*** Opening SOURCE DATA ***

(** * pytorch-lifestream: the padded batch container, the GPT dataset
      classes and the training dispatcher

    A shallow embedding of

    - [ptls/nn/trx_encoder/padded_batch.py]  (class [PaddedBatch]),
    - [ptls/frames/gpt/gpt_dataset.py]       (classes [GptDataset] and
      [GptIterableDataset]),
    - [pl_train_module.py]                   (function [main]),

    followed by the properties of these three files. *)

From stdpp Require Import base option list strings pretty gmap.
From Stdlib Require Import ZArith Lia.

Set Warnings "-register-all".
Local Open Scope nat_scope.

(** ** Python outcomes

    A Python expression either yields a value or raises.  Only the exception
    classes that the modelled code can meet are listed. *)

Inductive PyExn :=
  | AttributeError (msg : string)
  | IndexError
  | KeyError (key : string)
  | NotImplementedError (msg : string)
  | RuntimeError (msg : string)
  | StopIteration
  | TypeError (msg : string)
  | ValueError (msg : string).

Inductive result (A : Type) :=
  | Ok (a : A)
  | Raise (e : PyExn).
Arguments Ok {A} a.
Arguments Raise {A} e.

Global Instance result_ret : MRet result := fun _ a => Ok a.
Global Instance result_bind : MBind result := fun _ _ f r =>
  match r with Ok a => f a | Raise e => Raise e end.
Global Instance result_fmap : FMap result := fun _ _ f r =>
  match r with Ok a => Ok (f a) | Raise e => Raise e end.

(** A computation over a store [S]: the store survives a raised exception,
    as a Python heap or the outside world does. *)

Definition M (S A : Type) : Type := S -> S * result A.

Global Instance M_ret {S} : MRet (M S) := fun _ a s => (s, Ok a).
Global Instance M_bind {S} : MBind (M S) := fun _ _ f m s =>
  match m s with
  | (s', Ok a) => f a s'
  | (s', Raise e) => (s', Raise e)
  end.

Definition throw {S A} (e : PyExn) : M S A := fun s => (s, Raise e).
Definition lift {S A} (r : result A) : M S A := fun s => (s, r).

(** ** Tensors of the numeric library

    What [padded_batch.py] uses of [torch]: a tensor has a device, an element
    type, a shape and its elements in row-major order.  Elements are kept as
    integers: the value itself for [Int64], 0 or 1 for [Bool], and the stored
    word for [Float32] (floating elements are only carried around by the code
    below, never computed with). *)

Module torch.

Inductive Device :=
  | cpu
  | cuda (index : nat).

Global Instance Device_eq_dec : EqDecision Device.
Proof. solve_decision. Defined.

Inductive DType := Int64 | Float32 | Bool.

Global Instance DType_eq_dec : EqDecision DType.
Proof. solve_decision. Defined.

Record Tensor := mkTensor {
  t_device : Device;
  t_dtype : DType;
  t_shape : list nat;
  t_data : list Z
}.

Definition numel (s : list nat) : nat := foldr Nat.mul 1 s.

(** The tensor invariant: as many elements as the shape announces. *)
Definition tensor_ok (t : Tensor) : Prop :=
  length (t_data t) = numel (t_shape t).

(** Row-major position of a multi-index, and back. *)
Fixpoint ravel (s idx : list nat) : nat :=
  match s, idx with
  | _ :: ds, i :: is' => i * numel ds + ravel ds is'
  | _, _ => 0
  end.

Fixpoint unravel (s : list nat) (k : nat) : list nat :=
  match s with
  | [] => []
  | _ :: ds => (k / numel ds) :: unravel ds (k mod numel ds)
  end.

Definition in_bounds (s idx : list nat) : Prop := Forall2 lt idx s.

Global Instance in_bounds_dec s idx : Decision (in_bounds s idx).
Proof. unfold in_bounds. apply _. Defined.

(** [t[idx]], for a full multi-index. *)
Definition item (t : Tensor) (idx : list nat) : option Z :=
  if decide (in_bounds (t_shape t) idx)
  then t_data t !! ravel (t_shape t) idx
  else None.

Definition read (t : Tensor) (idx : list nat) : Z :=
  default 0%Z (t_data t !! ravel (t_shape t) idx).

(** The elements of a tensor of shape [s] given position by position. *)
Definition tabulate (s : list nat) (f : list nat -> Z) : list Z :=
  (fun k => f (unravel s k)) <$> seq 0 (numel s).

(** [t.size()] and [len(t)]. *)
Definition size (t : Tensor) : list nat := t_shape t.

Definition len (t : Tensor) : result nat :=
  match t_shape t with
  | [] => Raise (TypeError "len() of a 0-d tensor")
  | d :: _ => Ok d
  end.

(** [torch.arange(n, device=d)]. *)
Definition arange (n : nat) (d : Device) : Tensor :=
  mkTensor d Int64 [n] (Z.of_nat <$> seq 0 n).

(** [t.unsqueeze(dim)], for a dimension counted from the front. *)
Definition unsqueeze (dim : nat) (t : Tensor) : result Tensor :=
  if decide (dim <= length (t_shape t))
  then Ok (mkTensor (t_device t) (t_dtype t)
             (take dim (t_shape t) ++ 1 :: drop dim (t_shape t)) (t_data t))
  else Raise IndexError.

(** Broadcasting aligns shapes at their last dimension; a dimension of
    extent 1 is repeated. *)
Definition bcast_index (src idx : list nat) : list nat :=
  zip_with (fun d i => if decide (d = 1) then 0 else i)
    src (drop (length idx - length src) idx).

Fixpoint broadcast_rev (a b : list nat) : option (list nat) :=
  match a, b with
  | [], _ => Some b
  | _, [] => Some a
  | x :: a', y :: b' =>
      if decide (x = y) then (x ::.) <$> broadcast_rev a' b'
      else if decide (x = 1) then (y ::.) <$> broadcast_rev a' b'
      else if decide (y = 1) then (x ::.) <$> broadcast_rev a' b'
      else None
  end.

Definition broadcast_shapes (a b : list nat) : option (list nat) :=
  reverse <$> broadcast_rev (reverse a) (reverse b).
(** The "message" strings of the response dictionaries; the f-strings keep
    the value they interpolate. *)
Inductive Message : Type :=
| MsgPaused (state : string)          (* f"AI Paused (State: {state})" *)
| MsgSensorLow                        (* "Sensor Signal Low / Machine Off" *)
| MsgNominal                          (* "System Nominal" *)
| MsgDriftDetected (d : Q)            (* f"Drift Detected: {d:.4f} bar/min" *)
| MsgEmergency                        (* "EMERGENCY: Drift Confirmed" *)
| MsgHighDrift.                       (* "High Drift - Monitoring" *)

(** A verdict dictionary; keys absent from a given return are [None]. *)
Record Verdict : Type := {
  status : Status;
  risk_score : Q;
  message : Message;
  rca : option Rca;
  drift_velocity : option Q;
  confidence : option Q
}.

(** What [predict_health] returns: a verdict, or [{"error": ...}]. *)
Inductive Response : Type :=
| RVerdict (v : Verdict)
| RError (msg : string).

Definition valid_states : list string := ["QUENCH"; "COMPLETED"].

Definition normalize_state (s : string) : string := py_strip (py_upper s).

(** Guardrail 2 of the code: the deadband. *)
Definition deadband (d : Q) : Q := if Qltb (Qabs d) 0.005 then 0 else d.

Definition features_of (data : SensorData) : Features := {|
  f_pressure := pressure data;
  f_drift_velocity := deadband (drift data);
  f_confidence_r2 := r2 data;
  f_part_temp := temp data;
  f_scan_speed := scan_speed data;
  f_quench_flow := flow data
|}.
(** A request for [run_go_test] that also carries the "func" format of the
    other tool is served like any other. *)
Lemma reported_failure_is_a_result_witness :
  completed (Some (ExitError 1))
  /\ requestedMode plainRequest <> "func"
  /\ @goTestHandler asciiOnly reportWorks tools0 server7 (Some (RequestCtx 1))
       plainRequest flatWorld
     = ((Some (ToolResultJSON
                 (<["result" := VCommand failingTests]>
                    {[ "target" := VString "./..." ]})), None), afterGoTest)
  /\ fst (@goTestHandler asciiOnly reportWorks tools0 server7 (Some (RequestCtx 1))
            funcRequest flatWorld)
     = (Some (ToolResultJSON
                (<["result" := VCommand failingTests]>
                   {[ "target" := VString "./..." ]})), None)
  /\ @coverageHandler asciiOnly reportWorks tools0 server7 (Some (RequestCtx 1))
       plainRequest flatWorld
     = ((Some (ToolResultJSON
                 (<["test" := VCommand failingTests]>
                    (<["mode" := VString "summary"]>
                       {[ "target" := VString "./..." ]}))), None), afterGoTestCover).
Proof.
  assert (Hc : completed (Some (ExitError 1))).
  { right. exists (ExitError 1). split; reflexivity. }
  assert (Hm : requestedMode plainRequest <> "func") by discriminate.
  pose proof (@reported_failure_is_a_result asciiOnly reportWorks tools0 server7
                (Some (RequestCtx 1)) plainRequest flatWorld) as (Hgo & Hcov).
  pose proof (@reported_failure_is_a_result asciiOnly reportWorks tools0 server7
                (Some (RequestCtx 1)) funcRequest flatWorld) as (Hgo' & _).
  split; [exact Hc|]. split; [exact Hm|].
  split; [exact (proj1 (Hgo failingTests (Some (ExitError 1)) afterGoTest eq_refl) Hc)|].
  split.
  - rewrite (proj1 (Hgo' failingTests (Some (ExitError 1)) _ eq_refl) Hc). reflexivity.
  - exact (proj1 (Hcov Hm failingTests (Some (ExitError 1)) afterGoTestCover eq_refl) Hc).
Defined.

(** C2, as the specification words it, fails: with failing tests and a
    report command that cannot be started, the pipeline does hand the test
    result and the error to the handler, but what [analyze_coverage]
    returns is an error result that carries no test result. *)
Lemma partial_coverage_drops_test_result :
  fst (runCoverageByFunction reportCannotStart tools0 (Some (RequestCtx 1))
         (Some server7) (VString "tok-1") "./..." flatWorld)
  = ({| test := failingTests; cover := None |}, Some cannotStart)
  /\ fst (@coverageHandler asciiOnly reportCannotStart tools0 server7
            (Some (RequestCtx 1)) funcRequest flatWorld)
     = (Some (ToolResultError "coverage analysis failed" (Some cannotStart)), None)
  /\ ~ carries (ToolResultError "coverage analysis failed" (Some cannotStart))
        (VCommand failingTests).
Proof.
  split; [vm_compute; reflexivity|].
  split; [vm_compute; reflexivity|]. intros [].
Qed.
(** X1. One execution of the assembly block on a result buffer that has
    room for the partial product adds [x * y * BASE^k] to the value held
    in the buffer, keeps every element a 64-bit word, touches nothing but
    the buffer and leaves the rest of the heap as it was. *)
Theorem mul_add_asm_adds_product m pr rs k x y fuel :
  read_array m pr (length rs) = Some rs ->
  addressable pr (length rs) ->
  Forall word64 rs -> word64 x -> word64 y ->
  (S k < length rs)%nat ->
  bigint_value rs + x * y * BASE ^ Z.of_nat k
    < BASE ^ Z.of_nat (length rs) ->
  (length rs <= fuel)%nat ->
  exists s' rs',
    run (mul_add_asm fuel (pr + 8 * Z.of_nat k) x y) m = Done tt s' /\
    read_array (mem s') pr (length rs) = Some rs' /\
    Forall word64 rs' /\
    bigint_value rs' = bigint_value rs + x * y * BASE ^ Z.of_nat k /\
    (forall addr, ~ in_buffer pr (length rs) addr ->
       mem s' !! addr = m !! addr) /\
    (forall e, In e (trace s') ->
       exists addr, (e = EvLoad addr \/ e = EvStore addr) /\
                    in_buffer pr (length rs) addr).
Proof.
  intros Hr Haddr Hw Hx Hy Hk Hfit Hfuel.
  destruct (mul_add_asm_run m pr rs k x y fuel Hr Haddr Hw Hx Hy Hk Hfit Hfuel)
    as (s' & E & [L A F (evs & T & Hacc)]).
  cbn [mem trace] in *. rewrite app_nil_r in T. subst evs.
  exists s', (add_product rs k x y). split; [exact E|].
  split; [|split; [|split; [|split]]].
  - apply read_array_spec. split; assumption.
  - apply add_product_words, Hw.
  - apply add_product_value; assumption.
  - exact F.
  - intros e Hin. rewrite Forall_forall in Hacc.
    apply list_elem_of_In, Hacc in Hin.
    destruct e as [addr | addr]; cbn [access_ok] in Hin; exists addr.
    + split; [left; reflexivity | tauto].
    + split; [right; reflexivity | exact Hin].
Qed.

Lemma mul_add_asm_adds_product_witness :
  let rs := [max_word; max_word; 0; 7] in
  let m := write_array 4096 rs ∅ in
  read_array m 4096 (length rs) = Some rs /\
  addressable 4096 (length rs) /\
  Forall word64 rs /\ word64 max_word /\ word64 5 /\
  (S 0 < length rs)%nat /\
  bigint_value rs + max_word * 5 * BASE ^ Z.of_nat 0
    < BASE ^ Z.of_nat (length rs) /\
  (length rs <= 4)%nat /\
  exists s' rs',
    run (mul_add_asm 4 (4096 + 8 * Z.of_nat 0) max_word 5) m = Done tt s' /\
    read_array (mem s') 4096 (length rs) = Some rs' /\
    Forall word64 rs' /\
    bigint_value rs' = bigint_value rs + max_word * 5 * BASE ^ Z.of_nat 0 /\
    (forall addr, ~ in_buffer 4096 (length rs) addr ->
       mem s' !! addr = m !! addr) /\
    (forall e, In e (trace s') ->
       exists addr, (e = EvLoad addr \/ e = EvStore addr) /\
                    in_buffer 4096 (length rs) addr).
Proof.
  intros rs m.
  assert (H1 : read_array m 4096 (length rs) = Some rs)
    by (vm_compute; reflexivity).
  assert (H2 : addressable 4096 (length rs)) by (split; concrete).
  assert (H3 : Forall word64 rs) by concrete_words.
  assert (H4 : word64 max_word) by (split; concrete).
  assert (H5 : word64 5) by (split; concrete).
  assert (H6 : (S 0 < length rs)%nat) by concrete.
  assert (H7 : bigint_value rs + max_word * 5 * BASE ^ Z.of_nat 0
               < BASE ^ Z.of_nat (length rs)) by concrete.
  assert (H8 : (length rs <= 4)%nat) by concrete.
  repeat (split; [assumption|]).
  exact (mul_add_asm_adds_product m 4096 rs 0 max_word 5 4
           H1 H2 H3 H4 H5 H6 H7 H8).
Defined.

Lemma two_word_sum w0 w1 x y :
  let T := w0 + BASE * w1 + x * y in
  let s0 := w0 + (x * y) mod BASE in
  let s1 := w1 + (x * y) / BASE + s0 / BASE in
  s0 mod BASE = T mod BASE /\ s1 = T / BASE.
Proof.
  intros T s0 s1. pose proof BASE_pos as HB.
  pose proof (Z.div_mod (x * y) BASE ltac:(lia)) as HP.
  pose proof (Z.div_mod s0 BASE ltac:(lia)) as Hs0.
  pose proof (Z.mod_pos_bound s0 BASE HB) as Hm0.
  assert (HT : T = s1 * BASE + s0 mod BASE) by (subst T s1 s0; lia).
  split.
  - rewrite HT, Z.add_comm, Z.mod_add by lia. symmetry. apply Z.mod_mod. lia.
  - rewrite HT, Z.div_add_l, (Z.div_small (s0 mod BASE)) by lia. lia.
Qed.

(** X2. When adding the product to the two words at [p] produces no
    carry out of the double word, the block makes exactly two loads and
    two stores, runs no iteration of the carry loop (so needs no fuel),
    and leaves the low and high word of the exact sum. *)
Theorem mul_add_asm_without_carry m p w0 w1 x y fuel :
  m !! p = Some w0 -> m !! (p + 8) = Some w1 ->
  0 <= p -> p + 8 < BASE ->
  word64 w0 -> word64 w1 -> word64 x -> word64 y ->
  w0 + BASE * w1 + x * y < BASE * BASE ->
  run (mul_add_asm fuel p x y) m
  = Done tt
      (mkState
         (<[p + 8 := (w0 + BASE * w1 + x * y) / BASE]>
            (<[p := (w0 + BASE * w1 + x * y) mod BASE]> m))
         [EvStore (p + 8); EvStore p; EvLoad (p + 8); EvLoad p]).
Proof.
  intros H0 H1 Hp Hp8 Hw0 Hw1 Hx Hy Hsmall.
  destruct (two_word_sum w0 w1 x y) as [E0 E1]. cbv zeta in E0, E1.
  pose proof BASE_pos as HB.
  assert (Hea0 : ea p 0 = p) by (rewrite ea_small; lia).
  assert (Hea8 : ea p 8 = p + 8) by (rewrite ea_small; lia).
  assert (HT0 : 0 <= w0 + BASE * w1 + x * y) by (unfold word64 in *; nia).
  assert (Hq : 0 <= (w0 + BASE * w1 + x * y) / BASE < BASE).
  { split; [apply Z.div_pos; lia | apply Z.div_lt_upper_bound; lia]. }
  unfold run, mul_add_asm, bind, ld_d. cbn [mem trace].
  rewrite Hea0, H0. cbn [mem trace]. rewrite Hea8, H1.
  rewrite mul_d_word, (mulh_du_word x y Hx Hy).
  rewrite add_pair_spec;
    [| apply word64_mod
     | rewrite <- (mulh_du_word x y Hx Hy); apply word64_mod
     | assumption | assumption].
  rewrite <- E1 in Hq. rewrite E0.
  rewrite (Z.mod_small _ BASE Hq), (Z.div_small _ BASE Hq), E1.
  unfold st_d. cbn [mem trace]. rewrite Hea0, H0. cbn [mem trace].
  rewrite Hea8, lookup_insert_ne, H1 by lia.
  reflexivity.
Qed.

Lemma mul_add_asm_without_carry_witness :
  let m := write_array 4096 [max_word; 0] ∅ in
  m !! 4096 = Some max_word /\ m !! (4096 + 8) = Some 0 /\
  0 <= 4096 /\ 4096 + 8 < BASE /\
  word64 max_word /\ word64 0 /\ word64 max_word /\ word64 max_word /\
  max_word + BASE * 0 + max_word * max_word < BASE * BASE /\
  run (mul_add_asm 0 4096 max_word max_word) m
  = Done tt
      (mkState
         (<[4096 + 8 := (max_word + BASE * 0 + max_word * max_word) / BASE]>
            (<[4096 := (max_word + BASE * 0 + max_word * max_word) mod BASE]>
               m))
         [EvStore (4096 + 8); EvStore 4096; EvLoad (4096 + 8); EvLoad 4096]).
Proof.
  intros m.
  assert (H0 : m !! 4096 = Some max_word) by (vm_compute; reflexivity).
  assert (H1 : m !! (4096 + 8) = Some 0) by (vm_compute; reflexivity).
  assert (H2 : 0 <= 4096) by lia.
  assert (H3 : 4096 + 8 < BASE) by concrete.
  assert (Hm : word64 max_word) by (split; concrete).
  assert (H4 : word64 0) by (split; concrete).
  assert (H5 : max_word + BASE * 0 + max_word * max_word < BASE * BASE)
    by concrete.
  split; [exact H0|]. split; [exact H1|]. split; [exact H2|].
  split; [exact H3|]. split; [exact Hm|]. split; [exact H4|].
  split; [exact Hm|]. split; [exact Hm|]. split; [exact H5|].
  exact (mul_add_asm_without_carry m 4096 max_word 0 max_word max_word 0
           H0 H1 H2 H3 Hm H4 Hm Hm H5).
Defined.
(** * The catalog-access client of containercraft

    A shallow embedding of [backend/services/modpack_service.py]: the
    time-to-live cache, the sliding-window rate limiter, the response
    normalizers and the [ModpackService] request pipeline with its fallback
    to the static suggestion list, followed by the properties established
    about them.

    Conventions of the embedding.
    - Instants and durations are rationals, in seconds.  [time.time()] and
      [datetime.now()] both read the one clock of the [World].
    - A decoded JSON document is a [json] value; Python's [None] is [JNull].
      Numbers are the integers.
    - [str] is [string], the text in its UTF-8 encoding.  [str.lower] and
      the arithmetic of [datetime] are code of the interpreter: they are
      parameters of the model, with the laws that hold of them.
    - A coroutine is a function of the service state and the world which
      returns its result together with the new state and world.  A raised
      exception is the [Raise] result; the state changes made before the
      raise are kept, as in Python. *)

From Stdlib Require Import QArith Lqa Ascii.
From stdpp Require Import gmap strings list sorting pretty.

Set Warnings "-register-all".
Local Open Scope Z_scope.

(** ** Exceptions *)

(** The exception classes that the service defines, the builtin ones its
    code can raise, and the three [httpx] classes that [_make_request]
    handles ([HTTPError] stands for any [httpx.HTTPError] that is neither a
    connect error nor a timeout). *)
Inductive exc_class :=
  | ModpackServiceError
  | APIConnectionError
  | APIRateLimitError
  | ModpackNotFoundError
  | KeyError
  | TypeError
  | AttributeError
  | IndexError
  | ValueError
  | OverflowError
  | ValidationError
  | ConnectError
  | TimeoutException
  | HTTPError.

(** The text of an exception.  [Fmt p t] is the f-string [f"p{e}"] where
    [t] is the text of [e]; [Opaque] is a text chosen by the interpreter or
    by a library. *)
Inductive msg :=
  | Lit (s : string)
  | Fmt (prefix : string) (rest : msg)
  | Opaque.

(** An exception object: its class, [str(e)] and [e.__context__]. *)
Inductive exn :=
  | Exception (cls : exc_class) (message : msg) (context : option exn).

Definition exn_class (e : exn) : exc_class :=
  match e with Exception c _ _ => c end.

Definition str_exn (e : exn) : msg :=
  match e with Exception _ m _ => m end.

Definition exn_context (e : exn) : option exn :=
  match e with Exception _ _ c => c end.

Inductive result (A : Type) :=
  | Ok (a : A)
  | Raise (e : exn).
Arguments Ok {A} a.
Arguments Raise {A} e.

Definition result_bind {A B} (r : result A) (k : A -> result B) : result B :=
  match r with
  | Ok a => k a
  | Raise e => Raise e
  end.

Notation "'let?' x ':=' r 'in' k" := (result_bind r (fun x => k))
  (at level 10, x name, r at level 100, k at level 200).
(** * dc-fetch: a shallow embedding of [src/dc-fetch.js] and [src/react-hoc.jsx]

    The dispatcher class [DcFetch] wraps an HTTP client (axios) and a
    form encoder (qs); the higher-order component of [react-hoc.jsx]
    records the handles of the requests a component issues and cancels
    them when the component is unmounted.

    JavaScript objects are finite maps from the names of their own
    properties to values, looked up with the names every object
    inherits in mind; the mutable state of the dispatcher and of the
    HTTP client is threaded explicitly, with the headers object the
    instances of the client may share kept once; a [throw] is a result
    of its own.  The HTTP client and the encoder are outside the
    repository: the client is represented by the defaults of its
    instances, by the requests it was handed and by the answers it
    delivers later, the encoder by a function the development is
    parametric in. *)

From stdpp Require Import gmap strings list.
From Stdlib Require Import ZArith.

Set Warnings "-register-all".
Open Scope string_scope.
Open Scope list_scope.

(** ** JavaScript values *)

(** The values the program handles: numbers are the integers, functions
    are kept out (the hooks are fields of the dispatcher instead). *)
Inductive value : Type :=
| VUndef
| VNull
| VBool (b : bool)
| VNum (n : Z)
| VStr (s : string)
| VArr (elems : list value)
| VObj (fields : gmap string value)
| VToken (n : nat).               (* a CancelToken made by the caller *)

Abbreviation obj := (gmap string value).

(** [ToBoolean]: what [if (v)], [v || w] and [v && w] test. *)
Definition truthy (v : value) : bool :=
  match v with
  | VUndef | VNull => false
  | VBool b => b
  | VNum n => negb (n =? 0)%Z
  | VStr s => negb (String.eqb s "")
  | VArr _ | VObj _ | VToken _ => true
  end.

(** [a || b] *)
Definition js_or (a b : value) : value := if truthy a then a else b.

(** [a && b] *)
Definition js_and (a b : value) : value := if truthy a then b else a.

(** [v.k] for a [v] that is neither [undefined] nor [null].  The program
    only reads the names [message], [canceled], [data], [headers] and
    [Content-Type], none of which a primitive, an array or a token
    carries. *)
Definition get_prop (v : value) (k : string) : value :=
  match v with
  | VObj m => default VUndef (m !! k)
  | _ => VUndef
  end.
Lemma content_slide_paragraphs_witness :
  returns (PPT._create_content_slide offline
             (VDict [ ("title", VStr "Outlook");
                      ("content", str_list [ "one"; "two" ]);
                      ("data_points", str_list [ "three" ]) ])
             [ ("primary_color", PPT.rgb 0 0 0); ("secondary_color", PPT.rgb 0 0 0);
               ("text_color", PPT.rgb 0 0 0); ("background_color", PPT.rgb 0 0 0) ])
    (fun ps => PPT.title_text ps = "Outlook" /\ List.length (PPT.paragraphs ps) = 3%nat).
Proof.
  apply (content_slide_paragraphs offline
           [ ("primary_color", PPT.rgb 0 0 0); ("secondary_color", PPT.rgb 0 0 0);
             ("text_color", PPT.rgb 0 0 0); ("background_color", PPT.rgb 0 0 0) ]
           eq_refl
           [ ("title", VStr "Outlook");
             ("content", str_list [ "one"; "two" ]);
             ("data_points", str_list [ "three" ]) ]
           eq_refl).
Defined.

(** ** The analyses of a commodity, of a stock and of a theme *)

Section AnalysisFacts.
Import PyStr MarketData.

Lemma raises_bind_l {A B} (m : M A) (k : A -> M B) : raises m -> raises (bind m k).
Proof.
  intros Hm w. destruct (Hm w) as (e & w' & H). exists e, w'.
  unfold bind. now rewrite H.
Qed.

Lemma raises_bind_r {A B} (m : M A) (k : A -> M B) :
  (forall a, raises (k a)) -> raises (bind m k).
Proof.
  intros Hk w. unfold bind. destruct (m w) as [[a|e] w1].
  - apply Hk.
  - exists e, w1. reflexivity.
Qed.

Lemma ensures_raises {A} (m : M A) (P : A -> Prop) : raises m -> ensures m P.
Proof.
  intros Hm w a w' H. destruct (Hm w) as (e & w1 & H1). congruence.
Qed.

Lemma ensures_bind {A B} (m : M A) (k : A -> M B) (Q : B -> Prop) :
  (forall a, ensures (k a) Q) -> ensures (bind m k) Q.
Proof.
  intros Hk w b w' H. unfold bind in H. destruct (m w) as [[a|e] w1].
  - exact (Hk a w1 b w' H).
  - discriminate H.
Qed.

Lemma try_except_raises {A} (m : M A) (h : exn -> M A) (w : world) :
  raises m -> exists e w1, try_except m h w = h e w1.
Proof.
  intros Hm. destruct (Hm w) as (e & w1 & H). exists e, w1.
  unfold try_except. now rewrite H.
Qed.

Section Analyses.
Variable E : env.
Variable statement_reply : nat -> result value.

Lemma call_missing (name : string) (args : list value) :
  has_attribute name = false -> raises (call_method E name args).
Proof.
  intros H w. unfold call_method. rewrite H. eexists. eexists. reflexivity.
Qed.

Lemma metrics_of_prices_raise (r : row) (hist : frame) (info : dict) :
  raises (_calculate_commodity_metrics E (r :: hist)) /\
  raises (_calculate_stock_metrics E (r :: hist) info).
Proof.
  unfold _calculate_commodity_metrics, _calculate_stock_metrics.
  cbn [List.length Nat.eqb].
  split; apply raises_bind_r; intros current_price; apply raises_bind_r;
    intros year_start_price; apply raises_bind_l; now apply call_missing.
Qed.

*** Closing SOURCE DATA ***

§ EXERCISE PROMPT:
Within the entries, determine the count of lines containing the string "Outlook" and output it alone.

§ TASK RESPONSE:
3